How do you climb stairs that loading your knees?
How do you bend, stand, shift weight, or carry yourself through daily life?
The articulation at the knee becomes a trail of clues leading to movement patterns elsewhere in the body that are quietly overloading the joint.
The problem often lives outside the place where the symptom is felt. I go into greater detail in this case study of a woman with normal mri.
Research on knee biomechanics and movement patterns continues to show that the way forces travel through the body during walking and daily movement can significantly influence knee pain and joint loading.
If I had known then what I know now, I would have spent far less time searching for exercises and far more time searching for someone who could teach me how to move differently.
I lost nearly two years not knowing WHO to look for.
I did what everyone does: I followed the standard path without questioning it.
Meanwhile, I limped through daily life in pain.
I couldn’t take my baby girl on long walks around her favorite “ducky pond.”
I couldn’t pursue my passion for oil painting because standing hurt too much.
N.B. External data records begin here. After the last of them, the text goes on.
(* ===== verification/ProtoConnection.v ===== *)
(** * The connection messages ([proto-types/src/ibc/core/connection/v1/tx.ts])

    The requests and responses of the connection service and [google.protobuf.Any],
    in the form of [ProtoMessages], with their laws. *)

From Stdlib Require Import ZArith Lia.
From S2P Require Import Prelude JsString JsNumber Varint Utf8 Binary ProtoCodec ProtoMessages ProtoLaws.

#[local] Open Scope Z_scope.
#[local] Open Scope js_scope.

(** ** [google/protobuf/any.ts] *)

Record PAny := MkPAny {
  any_type_url : string; any_value : bytes;
}.
Definition PAny_encode (m : PAny) : BinaryWriter -> BinaryWriter := write_fields
  [field_string 10 (any_type_url m); field_bytes 18 (any_value m)].
Definition PAny_case (tag : Z) (m : PAny) : option (M BinaryReader PAny) :=
  let '(MkPAny tu v0) := m in
  match tag .>>> 3 with
  | 1 => Some (v ← r_string; mret (MkPAny v v0))
  | 2 => Some (v ← r_bytes; mret (MkPAny tu v))
  | _ => None
  end.
#[export] Instance PAny_message : Message PAny :=
  {| base_message := MkPAny "" []; encode_to := PAny_encode;
     field_case := PAny_case |}.

(** ** [ibc/core/connection/v1/tx.ts] *)

Record PMsgConnectionOpenInit := MkPMsgConnectionOpenInit {
  ci_client_id : string; ci_counterparty : PConnCounterparty; ci_version : option PVersion; ci_delay_period : Z;
  ci_signer : string;
}.
Definition PMsgConnectionOpenInit_encode (m : PMsgConnectionOpenInit) : BinaryWriter -> BinaryWriter := write_fields
  [field_string 10 (ci_client_id m); field_message encode_to 18 (ci_counterparty m);
   field_opt (field_message encode_to) 26 (ci_version m); field_uint64 32 (ci_delay_period m);
   field_string 42 (ci_signer m)].
Definition PMsgConnectionOpenInit_case (tag : Z) (m : PMsgConnectionOpenInit) : option (M BinaryReader PMsgConnectionOpenInit) :=
  let '(MkPMsgConnectionOpenInit ci c v0 dp s) := m in
  match tag .>>> 3 with
  | 1 => Some (v ← r_string; mret (MkPMsgConnectionOpenInit v c v0 dp s))
  | 2 => Some (v ← r_message; mret (MkPMsgConnectionOpenInit ci v v0 dp s))
  | 3 => Some (v ← r_message; mret (MkPMsgConnectionOpenInit ci c (Some v) dp s))
  | 4 => Some (v ← r_uint64; mret (MkPMsgConnectionOpenInit ci c v0 v s))
  | 5 => Some (v ← r_string; mret (MkPMsgConnectionOpenInit ci c v0 dp v))
  | _ => None
  end.
#[export] Instance PMsgConnectionOpenInit_message : Message PMsgConnectionOpenInit :=
  {| base_message := MkPMsgConnectionOpenInit "" base_message None 0 ""; encode_to := PMsgConnectionOpenInit_encode;
     field_case := PMsgConnectionOpenInit_case |}.

Record PMsgConnectionOpenInitResponse := MkPMsgConnectionOpenInitResponse {
  cir_unsigned_tx : option PAny;
}.
Definition PMsgConnectionOpenInitResponse_encode (m : PMsgConnectionOpenInitResponse) : BinaryWriter -> BinaryWriter := write_fields
  [field_opt (field_message encode_to) 10 (cir_unsigned_tx m)].
Definition PMsgConnectionOpenInitResponse_case (tag : Z) (m : PMsgConnectionOpenInitResponse) : option (M BinaryReader PMsgConnectionOpenInitResponse) :=
  let '(MkPMsgConnectionOpenInitResponse ut) := m in
  match tag .>>> 3 with
  | 1 => Some (v ← r_message; mret (MkPMsgConnectionOpenInitResponse (Some v)))
  | _ => None
  end.
#[export] Instance PMsgConnectionOpenInitResponse_message : Message PMsgConnectionOpenInitResponse :=
  {| base_message := MkPMsgConnectionOpenInitResponse None; encode_to := PMsgConnectionOpenInitResponse_encode;
     field_case := PMsgConnectionOpenInitResponse_case |}.

Record PMsgConnectionOpenTry := MkPMsgConnectionOpenTry {
  cy_client_id : string; cy_previous_connection_id : string; cy_client_state : option PAny;
  cy_counterparty : PConnCounterparty; cy_delay_period : Z; cy_counterparty_versions : list PVersion;
  cy_proof_height : PHeight; cy_proof_init : bytes; cy_proof_client : bytes; cy_proof_consensus : bytes;
  cy_consensus_height : PHeight; cy_signer : string; cy_host_consensus_state_proof : bytes;
}.
Definition PMsgConnectionOpenTry_encode (m : PMsgConnectionOpenTry) : BinaryWriter -> BinaryWriter := write_fields
  [field_string 10 (cy_client_id m); field_string 18 (cy_previous_connection_id m);
   field_opt (field_message encode_to) 26 (cy_client_state m); field_message encode_to 34 (cy_counterparty m);
   field_uint64 40 (cy_delay_period m); field_repeated (field_message encode_to) 50 (cy_counterparty_versions m);
   field_message encode_to 58 (cy_proof_height m); field_bytes 66 (cy_proof_init m);
   field_bytes 74 (cy_proof_client m); field_bytes 82 (cy_proof_consensus m);
   field_message encode_to 90 (cy_consensus_height m); field_string 98 (cy_signer m);
   field_bytes 106 (cy_host_consensus_state_proof m)].
Definition PMsgConnectionOpenTry_case (tag : Z) (m : PMsgConnectionOpenTry) : option (M BinaryReader PMsgConnectionOpenTry) :=
  let '(MkPMsgConnectionOpenTry ci pci cs c dp cv ph pi0 pc pc2 ch s hcsp) := m in
  match tag .>>> 3 with
  | 1 => Some (v ← r_string; mret (MkPMsgConnectionOpenTry v pci cs c dp cv ph pi0 pc pc2 ch s hcsp))
  | 2 => Some (v ← r_string; mret (MkPMsgConnectionOpenTry ci v cs c dp cv ph pi0 pc pc2 ch s hcsp))
  | 3 => Some (v ← r_message; mret (MkPMsgConnectionOpenTry ci pci (Some v) c dp cv ph pi0 pc pc2 ch s hcsp))
  | 4 => Some (v ← r_message; mret (MkPMsgConnectionOpenTry ci pci cs v dp cv ph pi0 pc pc2 ch s hcsp))
  | 5 => Some (v ← r_uint64; mret (MkPMsgConnectionOpenTry ci pci cs c v cv ph pi0 pc pc2 ch s hcsp))
  | 6 => Some (v ← r_message; mret (MkPMsgConnectionOpenTry ci pci cs c dp (cv ++ [v]) ph pi0 pc pc2 ch s hcsp))
  | 7 => Some (v ← r_message; mret (MkPMsgConnectionOpenTry ci pci cs c dp cv v pi0 pc pc2 ch s hcsp))
  | 8 => Some (v ← r_bytes; mret (MkPMsgConnectionOpenTry ci pci cs c dp cv ph v pc pc2 ch s hcsp))
  | 9 => Some (v ← r_bytes; mret (MkPMsgConnectionOpenTry ci pci cs c dp cv ph pi0 v pc2 ch s hcsp))
  | 10 => Some (v ← r_bytes; mret (MkPMsgConnectionOpenTry ci pci cs c dp cv ph pi0 pc v ch s hcsp))
  | 11 => Some (v ← r_message; mret (MkPMsgConnectionOpenTry ci pci cs c dp cv ph pi0 pc pc2 v s hcsp))
  | 12 => Some (v ← r_string; mret (MkPMsgConnectionOpenTry ci pci cs c dp cv ph pi0 pc pc2 ch v hcsp))
  | 13 => Some (v ← r_bytes; mret (MkPMsgConnectionOpenTry ci pci cs c dp cv ph pi0 pc pc2 ch s v))
  | _ => None
  end.
#[export] Instance PMsgConnectionOpenTry_message : Message PMsgConnectionOpenTry :=
  {| base_message := MkPMsgConnectionOpenTry "" "" None base_message 0 [] base_message [] [] [] base_message "" []; encode_to := PMsgConnectionOpenTry_encode;
     field_case := PMsgConnectionOpenTry_case |}.

Record PMsgConnectionOpenTryResponse := MkPMsgConnectionOpenTryResponse {
  cyr_unsigned_tx : option PAny;
}.
Definition PMsgConnectionOpenTryResponse_encode (m : PMsgConnectionOpenTryResponse) : BinaryWriter -> BinaryWriter := write_fields
  [field_opt (field_message encode_to) 10 (cyr_unsigned_tx m)].
Definition PMsgConnectionOpenTryResponse_case (tag : Z) (m : PMsgConnectionOpenTryResponse) : option (M BinaryReader PMsgConnectionOpenTryResponse) :=
  let '(MkPMsgConnectionOpenTryResponse ut) := m in
  match tag .>>> 3 with
  | 1 => Some (v ← r_message; mret (MkPMsgConnectionOpenTryResponse (Some v)))
  | _ => None
  end.
#[export] Instance PMsgConnectionOpenTryResponse_message : Message PMsgConnectionOpenTryResponse :=
  {| base_message := MkPMsgConnectionOpenTryResponse None; encode_to := PMsgConnectionOpenTryResponse_encode;
     field_case := PMsgConnectionOpenTryResponse_case |}.

Record PMsgConnectionOpenAck := MkPMsgConnectionOpenAck {
  ck_connection_id : string; ck_counterparty_connection_id : string; ck_version : option PVersion;
  ck_client_state : option PAny; ck_proof_height : PHeight; ck_proof_try : bytes; ck_proof_client : bytes;
  ck_proof_consensus : bytes; ck_consensus_height : PHeight; ck_signer : string; ck_host_consensus_state_proof : bytes;
}.
Definition PMsgConnectionOpenAck_encode (m : PMsgConnectionOpenAck) : BinaryWriter -> BinaryWriter := write_fields
  [field_string 10 (ck_connection_id m); field_string 18 (ck_counterparty_connection_id m);
   field_opt (field_message encode_to) 26 (ck_version m); field_opt (field_message encode_to) 34 (ck_client_state m);
   field_message encode_to 42 (ck_proof_height m); field_bytes 50 (ck_proof_try m);
   field_bytes 58 (ck_proof_client m); field_bytes 66 (ck_proof_consensus m);
   field_message encode_to 74 (ck_consensus_height m); field_string 82 (ck_signer m);
   field_bytes 90 (ck_host_consensus_state_proof m)].
Definition PMsgConnectionOpenAck_case (tag : Z) (m : PMsgConnectionOpenAck) : option (M BinaryReader PMsgConnectionOpenAck) :=
  let '(MkPMsgConnectionOpenAck ci cci v0 cs ph pt pc pc2 ch s hcsp) := m in
  match tag .>>> 3 with
  | 1 => Some (v ← r_string; mret (MkPMsgConnectionOpenAck v cci v0 cs ph pt pc pc2 ch s hcsp))
  | 2 => Some (v ← r_string; mret (MkPMsgConnectionOpenAck ci v v0 cs ph pt pc pc2 ch s hcsp))
  | 3 => Some (v ← r_message; mret (MkPMsgConnectionOpenAck ci cci (Some v) cs ph pt pc pc2 ch s hcsp))
  | 4 => Some (v ← r_message; mret (MkPMsgConnectionOpenAck ci cci v0 (Some v) ph pt pc pc2 ch s hcsp))
  | 5 => Some (v ← r_message; mret (MkPMsgConnectionOpenAck ci cci v0 cs v pt pc pc2 ch s hcsp))
  | 6 => Some (v ← r_bytes; mret (MkPMsgConnectionOpenAck ci cci v0 cs ph v pc pc2 ch s hcsp))
  | 7 => Some (v ← r_bytes; mret (MkPMsgConnectionOpenAck ci cci v0 cs ph pt v pc2 ch s hcsp))
  | 8 => Some (v ← r_bytes; mret (MkPMsgConnectionOpenAck ci cci v0 cs ph pt pc v ch s hcsp))
  | 9 => Some (v ← r_message; mret (MkPMsgConnectionOpenAck ci cci v0 cs ph pt pc pc2 v s hcsp))
  | 10 => Some (v ← r_string; mret (MkPMsgConnectionOpenAck ci cci v0 cs ph pt pc pc2 ch v hcsp))
  | 11 => Some (v ← r_bytes; mret (MkPMsgConnectionOpenAck ci cci v0 cs ph pt pc pc2 ch s v))
  | _ => None
  end.
#[export] Instance PMsgConnectionOpenAck_message : Message PMsgConnectionOpenAck :=
  {| base_message := MkPMsgConnectionOpenAck "" "" None None base_message [] [] [] base_message "" []; encode_to := PMsgConnectionOpenAck_encode;
     field_case := PMsgConnectionOpenAck_case |}.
I’m writing this because I don’t want you to lose years doing “what everyone does.”
I want you to start looking for answers in the right place.
Not just in the MRI…
but in how you sense and move in your body.
This is why I created the Smart Relief Guide: “3 Hidden Mistakes that make your knee pain worse”.
In this resource, I cover:
why your knee pain may not actually be a knee problem
how certain “good” habits can keep you stuck in the same pattern
simple ways to begin shifting how your body organizes movement without forcing or overcorrecting
Click here to download the guide.
Frequently Asked Questions
Can you have knee pain with a normal MRI?
Yes. MRI scans are designed to detect structural abnormalities, but pain can also arise from movement patterns, joint loading, muscular guarding, coordination changes, and nervous system sensitization.
Why does my knee hurt if nothing is torn?
Pain does not always correlate directly with visible tissue damage. Many people experience pain from repetitive strain patterns and inefficient movement mechanics that do not appear clearly on imaging.
Can walking mechanics cause knee pain?
Yes. Research increasingly shows that gait mechanics, force distribution, and coordination between the hip, ankle, pelvis, and trunk can significantly influence knee loading and pain.
What kind of practitioner looks at movement patterns?
The Feldenkrais Method® addresses knee pain by going beyond traditional therapy exercises. Feldenkrais practitioners are experts at spotting subtle patterns in how your whole body (spine, ribs, feet, and arms) are organized that often cause unnecessary strain, load, or shear on the knee.
While these habits are "hidden in plain sight" in the way you stand, sit, walk, or squat, Feldenkrais practitioners undergo four years of training to learn to see them differently. They identify your unique movement "habits" and help you shift them gently through nervous-system-based movement re-education.